The aviation industry is the quintessential example of a high reliability industry, but in my view achieving high reliability in aviation is much easier than in healthcare. Aviation primarily involves the interaction of personnel with continually improving technologies that incorporate numerous fail-safe mechanisms. Healthcare is different because achieving best outcomes requires engagement not just with technologies but most important, with patients, not simply as recipients of healthcare services, like passengers sitting on an airplane receiving the services of the flight crew, but rather as fully-fledged partners in healthcare.
High reliability in healthcare acknowledges patients as co-implementers of healthcare plans and thus considers them as components of the healthcare system. The moving parts – the gears and the clutch that drive healthcare – all need to be fully engaged to achieve highest quality and safety.
Achieving highest quality and safest outcomes in healthcare – the prize – requires intimate patient engagement and this is a responsibility of leadership.
Case Study:
The chief executive of a hospital had become concerned because of a high readmission rate for patients with congestive heart failure. The hospital had an excellent reputation for cardiac care with outstanding rates of early discharge following successful inpatient management of heart failure and after coronary revascularization procedures for cardiac ischemia. The management of these conditions exceeded the national standards for compliance with timing and performance of procedures and administration of medications throughout the course of hospitalization.
This leader’s quandary was that the readmission rate within 30 days of discharge was hovering around 25% and many readmissions were felt to be preventable. Readmissions were increasing utilization of services, increasing inconvenience and expenses for patients and affecting the financial bottom line for the hospital, as several insurers were withholding payment for hospitalizations felt to be avoidable. Several meetings with physicians and nurses had led to a variety of strategies and the use of checklists to assure “appropriate” discharge planning, but no improvements had been realized over a six-month period.
One day while walking through the emergency room, the chief executive noticed an elderly family friend sitting on a gurney breathing heavily through a nasal oxygen cannula. He had not seen this friend in several years and he went over to chat. The patient told the chief executive that he had been discharged recently after a five-day admission for congestive heart failure.
Turns out that this elderly man, in addition to having chronic congestive heart failure, also suffered from obesity, hypertension, type-2 diabetes and peripheral vascular disease substantially impairing his mobility.
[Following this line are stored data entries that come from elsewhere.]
(** A compositor that follows the events: the set of keys it holds down, or
    nothing if an event contradicts it. *)
Definition follow (keys : gset Z) (ev : KeyboardEvent) : option (gset Z) :=
  match ev with
  | Ignored _ => Some keys
  | KeyDown k _ _ _ => if has k keys then None else Some ({[k]} ∪ keys)
  | KeyRepeat k _ _ _ => if has k keys then Some keys else None
  | KeyUp k _ _ _ => if has k keys then Some (keys ∖ {[k]}) else None
  end.

(** Run the handler and the compositor side by side. *)
Fixpoint key_run (h : KeyboardHandler) (keys : gset Z) (cs : list key_call) : option (KeyboardHandler * gset Z) :=
  match cs with
  | [] => Some (h, keys)
  | c :: cs =>
      let '(h', ev) := key_step h c in
      let keys := match c with Reset_ => ∅ | _ => keys end in
      keys ← match ev with Some ev => follow keys ev | None => Some keys end;
      key_run h' keys cs
  end.

(** What every state of the handler satisfies. *)
Record keyboard_inv (h : KeyboardHandler) : Prop := {
  ki_shift : shift (modifiers h) = has KEY_LEFTSHIFT (pressed_keys h) || has KEY_RIGHTSHIFT (pressed_keys h);
  ki_ctrl : ctrl (modifiers h) = has KEY_LEFTCTRL (pressed_keys h) || has KEY_RIGHTCTRL (pressed_keys h);
  ki_alt : alt (modifiers h) = has KEY_LEFTALT (pressed_keys h) || has KEY_RIGHTALT (pressed_keys h);
  ki_meta : meta (modifiers h) = has KEY_LEFTMETA (pressed_keys h) || has KEY_RIGHTMETA (pressed_keys h);
  ki_times : dom (last_key_times h) = pressed_keys h;
  ki_repeat : repeating_keys h ⊆ pressed_keys h;
}.

Lemma has_union k j s : has k ({[j]} ∪ s) = (k =? j) || has k s.
Proof.
  unfold has. apply eq_true_iff_eq. rewrite orb_true_iff, !bool_decide_eq_true, Z.eqb_eq. set_solver.
Qed.

Lemma has_difference k j s : has k (s ∖ {[j]}) = negb (k =? j) && has k s.
Proof.
  unfold has. apply eq_true_iff_eq. rewrite andb_true_iff, !bool_decide_eq_true, negb_true_iff, Z.eqb_neq. set_solver.
Qed.

(** Both kinds of key event keep the four held modifiers exact. *)
Lemma update_modifiers_held (keys keys' : gset Z) (k : Z) (pressed : bool) (m : KeyModifiers) :
  keys' = (if pressed then {[k]} ∪ keys else keys ∖ {[k]}) ->
  shift m = has KEY_LEFTSHIFT keys || has KEY_RIGHTSHIFT keys ->
  ctrl m = has KEY_LEFTCTRL keys || has KEY_RIGHTCTRL keys ->
  alt m = has KEY_LEFTALT keys || has KEY_RIGHTALT keys ->
  meta m = has KEY_LEFTMETA keys || has KEY_RIGHTMETA keys ->
  let m' := update_modifiers keys' k pressed m in
  shift m' = has KEY_LEFTSHIFT keys' || has KEY_RIGHTSHIFT keys' /\
  ctrl m' = has KEY_LEFTCTRL keys' || has KEY_RIGHTCTRL keys' /\
  alt m' = has KEY_LEFTALT keys' || has KEY_RIGHTALT keys' /\
  meta m' = has KEY_LEFTMETA keys' || has KEY_RIGHTMETA keys'.
Proof.
  intros -> Hs Hc Ha Hm. cbv zeta. unfold update_modifiers.
  assert (forall a b, (k =? a) || (k =? b) = true -> has a ({[k]} ∪ keys) || has b ({[k]} ∪ keys) = true) as Hin.
  { intros a b E. rewrite !has_union, (Z.eqb_sym a), (Z.eqb_sym b). by destruct (k =? a), (k =? b), (has a keys). }
  assert (forall a b, (k =? a) || (k =? b) = false ->
            has a (if pressed then {[k]} ∪ keys else keys ∖ {[k]}) || has b (if pressed then {[k]} ∪ keys else keys ∖ {[k]})
            = has a keys || has b keys) as Hout.
  { intros a b E. apply orb_false_iff in E as [E1 E2]. 
    destruct pressed; rewrite ?has_union, ?has_difference, (Z.eqb_sym a), (Z.eqb_sym b), E1, E2; done. }
  assert (forall a b c d, (k =? a) || (k =? b) = true -> ((a =? c) || (a =? d) || (b =? c) || (b =? d)) = false ->
            (k =? c) || (k =? d) = false) as Hdis.
  { intros a b c d E1 E2. destruct (Z.eqb_spec k a), (Z.eqb_spec k b), (Z.eqb_spec k c), (Z.eqb_spec k d); subst; cbn in *;
      rewrite ?Z.eqb_refl, ?orb_true_r in E2; done. }
  destruct ((k =? KEY_LEFTSHIFT) || (k =? KEY_RIGHTSHIFT)) eqn:E1.
  { cbn [shift ctrl alt meta set_shift]. split_and!.
    - destruct pressed; [by rewrite Hin | done].
    - rewrite Hout; [done | by eapply Hdis].
    - rewrite Hout; [done | by eapply Hdis].
    - rewrite Hout; [done | by eapply Hdis]. }
  destruct ((k =? KEY_LEFTCTRL) || (k =? KEY_RIGHTCTRL)) eqn:E2.
  { cbn [shift ctrl alt meta set_ctrl]. split_and!.
    - by rewrite Hout.
    - destruct pressed; [by rewrite Hin | done].
    - rewrite Hout; [done | by eapply Hdis].
    - rewrite Hout; [done | by eapply Hdis]. }
  destruct ((k =? KEY_LEFTALT) || (k =? KEY_RIGHTALT)) eqn:E3.
  { cbn [shift ctrl alt meta set_alt]. split_and!.
    - by rewrite Hout.
    - by rewrite Hout.
    - destruct pressed; [by rewrite Hin | done].
    - rewrite Hout; [done | by eapply Hdis]. }
  destruct ((k =? KEY_LEFTMETA) || (k =? KEY_RIGHTMETA)) eqn:E4.
  { cbn [shift ctrl alt meta set_meta]. split_and!; [by rewrite Hout..|].
    destruct pressed; [by rewrite Hin | done]. }
  rewrite !Hout by done.
  destruct (k =? KEY_CAPSLOCK); [by destruct pressed|].
  destruct (k =? KEY_NUMLOCK); [by destruct pressed|].
  destruct (k =? KEY_SCROLLLOCK); by destruct pressed.
Qed.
He lived alone in a third-floor walkup apartment, did not drive and had to walk half a mile to do his shopping. Though he had been provided a written discharge plan, he was unable to implement much of the plan as he could not afford all of the medications, did not fully understand their importance or how to take them, did not have a scale on which to weigh himself, had no dietary plan to follow and, without telephone service, did not have the means to contact anyone if something went wrong. Instead he relied on a kindly neighbor who dropped by every couple of days.
The light bulb moment!
It occurred to the chief executive that the reason this patient had been readmitted was a failure of his healthcare system. The doctors and nurses had focused on providing inpatient services and a discharge plan, but the plan did not include an assessment of this patient’s ability to care for himself at home. In other words, the healthcare system was focused on providing services, but it failed to view the patient as part of the system. The goal of the admission had been to discharge the patient in stable condition, but the more important goal should have included “and prevent his readmission.” Steps could have been taken to perform an in-home assessment, to identify a range of community social services and in-home care interventions that might have been appropriate, and to provide a diet and lifestyle plan that likely would have helped improve his overall health.
The patient’s unique needs and capabilities were not considered part of HIS PLAN.
This chief executive was an authentic leader. He kept his eyes and ears open and valued the contributions of everyone on the frontlines of healthcare, the clinicians AND the patients, and he kept his eyes on the prize.
Grease the gears, push in the clutch, press the accelerator and engage for success!